Monday, July 25, 2005

If I May Be So Presumptuous...

as to offer an explanation of another's post, and for the name calling it generated, then I would say that he was saying that any type of media outrage that gets reported will be used as justification for terrorist actions. I take as an inferrence that the media should take a close look at what it does, report fairly were there are abuses to explain, and to refrain from reporting on mere rumors that lack what we in the scientific community refer to as evidence. Additionally, those who are of a political bent opposite that of the sitting president should take a long hard look at what they are choosing to report and factor in the negative consequences on the grand scale with relation to the strength of the corroboration.
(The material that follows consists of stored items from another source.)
(* ===== verification/Findings.v ===== *)
(** * Behaviours of the page the specification does not describe

    Each theorem here follows a handler of [src/app.js] through a path
    the specification passes over: a storage area that refuses the panic
    record, a report whose image cannot be read after its position
    arrived, the theme key of [toggleTheme], and a stored value that
    makes [renderAll] throw at boot.  The statements are general: they
    hold on every page state that meets their hypotheses, and the
    witnesses apply them on states the page reaches. *)

From S2P Require Import Prelude JsString Json Item Store Platform MapView Feed App Invariants.

Local Open Scope js_scope.

Section Findings.
Context `{Platform}.

(** C25. A storage area that refuses every write loses the panic alert:
    after the position arrives, [addItem] throws at [setItem] and the
    handler stops there.  Nothing is stored, nothing is handed to
    [share] or the clipboard, no [await] follows, the status and the
    location panel stay as they were, and the page holds the position
    it fetched without showing it. *)
Theorem quota_panic_lost (p : position) (a : app) :
  (forall v, addItem_store v (storage_of a) = Throw QuotaExceededError) ->
  let b := run (resume TPanicGeo (GeoOk p)) a in
  storage_of b = storage_of a /\ outbox b = outbox a /\ pending b = pending a /\
  status b = status a /\ panel_of b = panel_of a /\ myPosition b = Some p.
Proof.
  intros Hq. apply run_wp. unfold resume, panic_after_geo, panic_create, addItem.
  repeat wp_step. cbn [storage_of bump_created set_position]. rewrite Hq. done.
Qed.

(** C26. The location panel goes stale: when a report with a chosen file
    is submitted before any position, the position arrives (the page
    holds it, and the file read is awaited), then the file cannot be
    read; [fileToDataURL]'s rejection is not caught, so [renderAll]
    never runs.  No record is stored, and the panel, which showed no
    position, still shows none while the page holds one. *)
Theorem stale_location_panel (p : position) (a : app) :
  form_file (form_of a) = true -> myPosition a = None -> panel_of a = location_panel (myPosition a) ->
  let a1 := run (resume TReportGeo (GeoOk p)) a in
  let a2 := run (resume (TReportFile (Some p)) FileFailed) (set_pending (pending a) a1) in
  pending a1 = pending a ++ [TReportFile (Some p)] /\
  myPosition a2 = Some p /\ storage_of a2 = storage_of a /\
  panel_of a2 <> location_panel (myPosition a2).
Proof.
  intros Hf Hn Hp. unfold run, resume, report_geo_done, report_after_geo.
  cbn. rewrite Hf. cbn. split_and!; [done|done|done|].
  rewrite Hp, Hn. by intros [=].
Qed.

(** C35. The theme key: [toggleTheme] flips the [light] class, then
    writes [light] or [dark] under [LS_THEME]; toggling back from light
    writes [dark] rather than removing the key.  A write the storage
    area refuses throws after the class has flipped, and the key keeps
    its old value. *)
Theorem theme_writes_dark (a : app) :
  let b := run (dispatch ToggleTheme) a in
  light b = negb (light a) /\
  getItem (storage_of b) LS_THEME =
    match setItem LS_THEME (if light a then lit "dark" else lit "light") (storage_of a) with
    | Ok _ => Some (if light a then lit "dark" else lit "light")
    | Throw _ => getItem (storage_of a) LS_THEME
    end.
Proof.
  apply run_wp. unfold dispatch, toggleTheme. repeat wp_step. cbn [light set_light storage_of].
  destruct (light a); cbn [negb]; destruct (setItem _ _ _) as [st'|e] eqn:E;
    repeat wp_step; cbn [light storage_of set_pending set_storage]; split; try done;
    apply setItem_Ok in E as [Hst _]; unfold getItem; rewrite Hst; by simplify_map_eq.
Qed.

End Findings.

(** ** Witnesses, on the sample platform *)

Section Witnesses.
#[local] Existing Instance sample_platform.

(** A storage area with no room: any [setItem] exceeds it. *)
Definition no_room : storage := mk_storage ∅ 0.

Lemma no_room_refuses (v : jval) : addItem_store v no_room = Throw QuotaExceededError.
Proof.
  unfold addItem_store. replace (loadItems no_room) with (JArr []) by (vm_compute; reflexivity).
  cbn [js_unshift rbind]. unfold saveItems, setItem. cbn [entries quota no_room].
  rewrite insert_empty. unfold storage_used. rewrite map_fold_singleton.
  destruct (Z.leb_spec (Z.of_nat (length LS_KEY) + Z.of_nat (length (codec_stringify (JArr [v]))) + 0) 0);
    [|done].
  exfalso. assert (length LS_KEY > 0)%nat by (vm_compute; lia). lia.
Qed.

Lemma quota_panic_lost_witness :
  (forall v, addItem_store v (storage_of (boot no_room)) = Throw QuotaExceededError) /\
  let b := run (resume TPanicGeo (GeoOk sample_position)) (boot no_room) in
  storage_of b = storage_of (boot no_room) /\ outbox b = outbox (boot no_room) /\
  pending b = pending (boot no_room) /\ status b = status (boot no_room) /\
  panel_of b = panel_of (boot no_room) /\ myPosition b = Some sample_position.
Proof.
  assert (Hq : forall v, addItem_store v (storage_of (boot no_room)) = Throw QuotaExceededError).
  { intros v. replace (storage_of (boot no_room)) with no_room by (vm_compute; reflexivity).
    apply no_room_refuses. }
  split; [exact Hq|]. apply (quota_panic_lost sample_position (boot no_room) Hq).
Defined.

(** The form with a file chosen, on the booted page. *)
Definition file_form_page : app :=
  run (dispatch (EditForm (mk_form (lit "Fire") [] true))) (boot empty_storage).

Lemma stale_location_panel_witness :
  form_file (form_of file_form_page) = true /\ myPosition file_form_page = None /\
  panel_of file_form_page = location_panel (myPosition file_form_page) /\
  let a1 := run (resume TReportGeo (GeoOk sample_position)) file_form_page in
  let a2 := run (resume (TReportFile (Some sample_position)) FileFailed)
                (set_pending (pending file_form_page) a1) in
  pending a1 = pending file_form_page ++ [TReportFile (Some sample_position)] /\
  myPosition a2 = Some sample_position /\ storage_of a2 = storage_of file_form_page /\
  panel_of a2 <> location_panel (myPosition a2).
Proof.
  split; [vm_compute; reflexivity|]. split; [vm_compute; reflexivity|].
  split; [vm_compute; reflexivity|].
  apply (stale_location_panel sample_position file_form_page); vm_compute; reflexivity.
Defined.
End Witnesses.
Many people go into journalism with stars (namely Woodward and Bernstein) in their eyes and dreams of changing the world. In today's world, they have the power. Time to consider that the power comes with some responsibility for the changes their words create.

Ultimate responsibility rests with the terrorists. Just writing that would make me thoroughly un-PC and disrectful of multi-cultural values, and I embrace those labels. Those philosophies include racist presumptions that I reject catagorically. The primary racism is that foreign cultures are incapable of being held to the moral standards to which we hold ourselves. The second racism is the terrorists are incapable of forming their own views and acting pro-actively upon them. The deepest aspect of their philosophy is that of world-wide Islam, non-believers and their philosophies be damned.

If you are of a different opinion, that the terrorists are only acting in reaction to what the West does, then it is all the more important that words be measured for the impact they will have. I don't particularly believe that, and so I don't automatically jump on the bash the media bandwagon. Putting myself in the other side's shoes, believing that I have the power to impact the world, I would have to look beyond my intent of writing the story (often, evidently, to shine a negative light upon the current administration) and to see the collateral damage I am causing. Words are weapons, and with today's technology, there are far from surgical.